Everything from the first line of the material below through the line containing "- A JavaScript number" is to be printed exactly, and nothing more.
** Opening INFORMATION SHOWN block **
(** * gcal: the date/time, duration and reminder parsers and the ICS import mapper

    A shallow embedding of the parsing and mapping core of gcal
    ([glib/gutils.js]: [normalizeUser], [formatDateTime], [parseDuration],
    [parseDateTime]; [gcal.js]: [createEvent], [importIcsFile],
    [parseReminder], [parseTimeLimit], [parseArgs], and the table of the
    [list] command) together with the part of the JavaScript platform
    these functions rest on: regular expression matching, [parseInt], and
    the [Date] object.

    Conventions of the embedding.
    - A JavaScript string is a [string]: a sequence of code units, here
      restricted to the range 0..255.
    - A JavaScript number is a [number]: [NaN] or an integer [Num z] with
      [z : Z].  Integers are exact, as the doubles of the program are up to
      2^53; statements on the value of a parsed amount are made within that
      range.
    - [undefined] is [None].
    - A [Date] object is its time value, a [number] of milliseconds since
      the epoch in UTC, clipped to the range of [TimeClip].  Local time is
      UTC shifted by the offset of a [zone], which depends on the time as
      [LocalTZA(t, isUTC)] of the language specification does, so that
      zones with daylight-saving transitions are covered.
    - [process.exit] and [throw] end a parser with an [Exit] or [Throw]
      outcome; a call inside a [try] comes to [Done] or [Thrown]. *)

From Stdlib Require Import ZArith Lia Bool List Ascii String.
Import ListNotations.

Local Open Scope string_scope.
Local Open Scope Z_scope.

(* ===================================================================== *)
(** ** Code units and strings *)

Module Chars.

Definition code (c : ascii) : Z := Z.of_N (N_of_ascii c).

(** [\d] *)
Definition isDigit (c : ascii) : bool := (48 <=? code c) && (code c <=? 57).

(** [\s]: WhiteSpace and LineTerminator, as far as they lie in 0..255. *)
Definition isSpace (c : ascii) : bool :=
  ((9 <=? code c) && (code c <=? 13)) || (code c =? 32) || (code c =? 160).

Definition isUpper (c : ascii) : bool := (65 <=? code c) && (code c <=? 90).
Definition isLower (c : ascii) : bool := (97 <=? code c) && (code c <=? 122).

(** Upper-case letters of Latin-1 with a lower-case partner in Latin-1. *)
Definition isUpperLatin1 (c : ascii) : bool :=
  (192 <=? code c) && (code c <=? 222) && negb (code c =? 215).

Definition ofCode (z : Z) : ascii := ascii_of_N (Z.to_N z).

(** One code unit of [String.prototype.toLowerCase]. *)
Definition toLowerChar (c : ascii) : ascii :=
  if isUpper c || isUpperLatin1 c then ofCode (code c + 32) else c.

(** [Canonicalize] of a case-insensitive regular expression without the
    [u] flag: a code unit at or above 128 never folds onto one below. *)
Definition canonicalize (c : ascii) : ascii :=
  if isLower c then ofCode (code c - 32) else c.

(** A pattern character, under the [i] flag or not. *)
Definition chr (ignoreCase : bool) (p : ascii) : ascii -> bool :=
  fun c => if ignoreCase then Ascii.eqb (canonicalize c) (canonicalize p)
           else Ascii.eqb c p.

(** The class [[...]] given by its members. *)
Definition oneOf (ignoreCase : bool) (members : string) : ascii -> bool :=
  fun c => existsb (fun p => chr ignoreCase p c) (list_ascii_of_string members).

(** The class [[a-z]]: under the [i] flag, the code units that
    canonicalize to one of [A]..[Z]. *)
Definition range_a_z (ignoreCase : bool) : ascii -> bool :=
  fun c => if ignoreCase then isUpper (canonicalize c) else isLower c.

End Chars.

Module Str.

Fixpoint map (f : ascii -> ascii) (s : string) : string :=
  match s with
  | EmptyString => EmptyString
  | String c s' => String (f c) (map f s')
  end.

Definition toLowerCase (s : string) : string := map Chars.toLowerChar s.

Fixpoint trimStart (s : string) : string :=
  match s with
  | String c s' => if Chars.isSpace c then trimStart s' else s
  | EmptyString => EmptyString
  end.

(** [trimEnd] returns the empty string exactly when nothing but white space
    follows. *)
Fixpoint trimEnd (s : string) : string :=
  match s with
  | EmptyString => EmptyString
  | String c s' =>
      match trimEnd s' with
      | EmptyString => if Chars.isSpace c then EmptyString else String c EmptyString
      | t => String c t
      end
  end.

Definition trim (s : string) : string := trimEnd (trimStart s).

Fixpoint take (n : nat) (s : string) : string :=
  match n, s with
  | S n', String c s' => String c (take n' s')
  | _, _ => EmptyString
  end.

Fixpoint startsWith (p s : string) : bool :=
  match p, s with
  | EmptyString, _ => true
  | String a p', String b s' => Ascii.eqb a b && startsWith p' s'
  | String _ _, EmptyString => false
  end.

Fixpoint drop (n : nat) (s : string) : string :=
  match n, s with
  | S n', String _ s' => drop n' s'
  | _, _ => s
  end.

(** [s.split(sep)] for a one-unit separator: the pieces between its
    occurrences, never an empty list. *)
Fixpoint split (sep : ascii) (s : string) : list string :=
  match s with
  | EmptyString => [EmptyString]
  | String c s' =>
      if Ascii.eqb c sep then EmptyString :: split sep s'
      else match split sep s' with
           | p :: ps => String c p :: ps
           | [] => [String c EmptyString]
           end
  end.

(** [s.replace(pat, by)] for a string pattern: the first occurrence only,
    wherever it stands. *)
Fixpoint replace (pat by_ s : string) : string :=
  if startsWith pat s then (by_ ++ drop (length pat) s)%string
  else match s with
       | EmptyString => EmptyString
       | String c s' => String c (replace pat by_ s')
       end.

End Str.

(* ===================================================================== *)
(** ** Numbers *)

Inductive number : Type :=
| NaN
| Num (z : Z).

Definition nadd (a b : number) : number :=
  match a, b with Num x, Num y => Num (x + y) | _, _ => NaN end.

Definition nsub (a b : number) : number :=
  match a, b with Num x, Num y => Num (x - y) | _, _ => NaN end.

Definition nmul (a b : number) : number :=
  match a, b with Num x, Num y => Num (x * y) | _, _ => NaN end.

(** [a || b] on numbers: [NaN] and [0] are falsy. *)
Definition norElse (a b : number) : number :=
  match a with
  | NaN => b
  | Num z => if z =? 0 then b else a
  end.

Definition nlt (a b : number) : bool :=
  match a, b with Num x, Num y => x <? y | _, _ => false end.

Definition nle (a b : number) : bool :=
  match a, b with Num x, Num y => x <=? y | _, _ => false end.

(** [a === b] on numbers: [NaN] equals nothing. *)
Definition nseq (a b : number) : bool :=
  match a, b with Num x, Num y => x =? y | _, _ => false end.

Definition isNaN (a : number) : bool :=
  match a with NaN => true | Num _ => false end.

(** [s || dflt] on an optional string: [undefined] and [""] are falsy. *)
Definition sorElse (s : option string) (dflt : string) : string :=
  match s with
  | None => dflt
  | Some EmptyString => dflt
  | Some t => t
  end.

(** [s || undefined]. *)
Definition sorUndefined (s : option string) : option string :=
  match s with
  | Some EmptyString => None
  | _ => s
  end.

(* ===================================================================== *)
(** ** parseInt *)

Module ParseInt.

Definition digitValue (radix : Z) (c : ascii) : option Z :=
  let n := Chars.code c in
  let v := if (48 <=? n) && (n <=? 57) then n - 48
           else if (97 <=? n) && (n <=? 122) then n - 87
           else if (65 <=? n) && (n <=? 90) then n - 55
           else 99 in
  if v <? radix then Some v else None.

(** The longest prefix of digits of the radix, read left to right;
    [None] when there is no digit at all. *)
Fixpoint digits (radix : Z) (acc : option Z) (s : string) : option Z :=
  match s with
  | EmptyString => acc
  | String c s' =>
      match digitValue radix c with
      | None => acc
      | Some v =>
          digits radix (Some (match acc with Some a => a * radix + v | None => v end)) s'
      end
  end.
** Closing INFORMATION SHOWN block **
_ANSWER TO THIS TASK_
(** * gcal: the date/time, duration and reminder parsers and the ICS import mapper

    A shallow embedding of the parsing and mapping core of gcal
    ([glib/gutils.js]: [normalizeUser], [formatDateTime], [parseDuration],
    [parseDateTime]; [gcal.js]: [createEvent], [importIcsFile],
    [parseReminder], [parseTimeLimit], [parseArgs], and the table of the
    [list] command) together with the part of the JavaScript platform
    these functions rest on: regular expression matching, [parseInt], and
    the [Date] object.

    Conventions of the embedding.
    - A JavaScript string is a [string]: a sequence of code units, here
      restricted to the range 0..255.
    - A JavaScript number is a [number]: [NaN] or an integer [Num z] with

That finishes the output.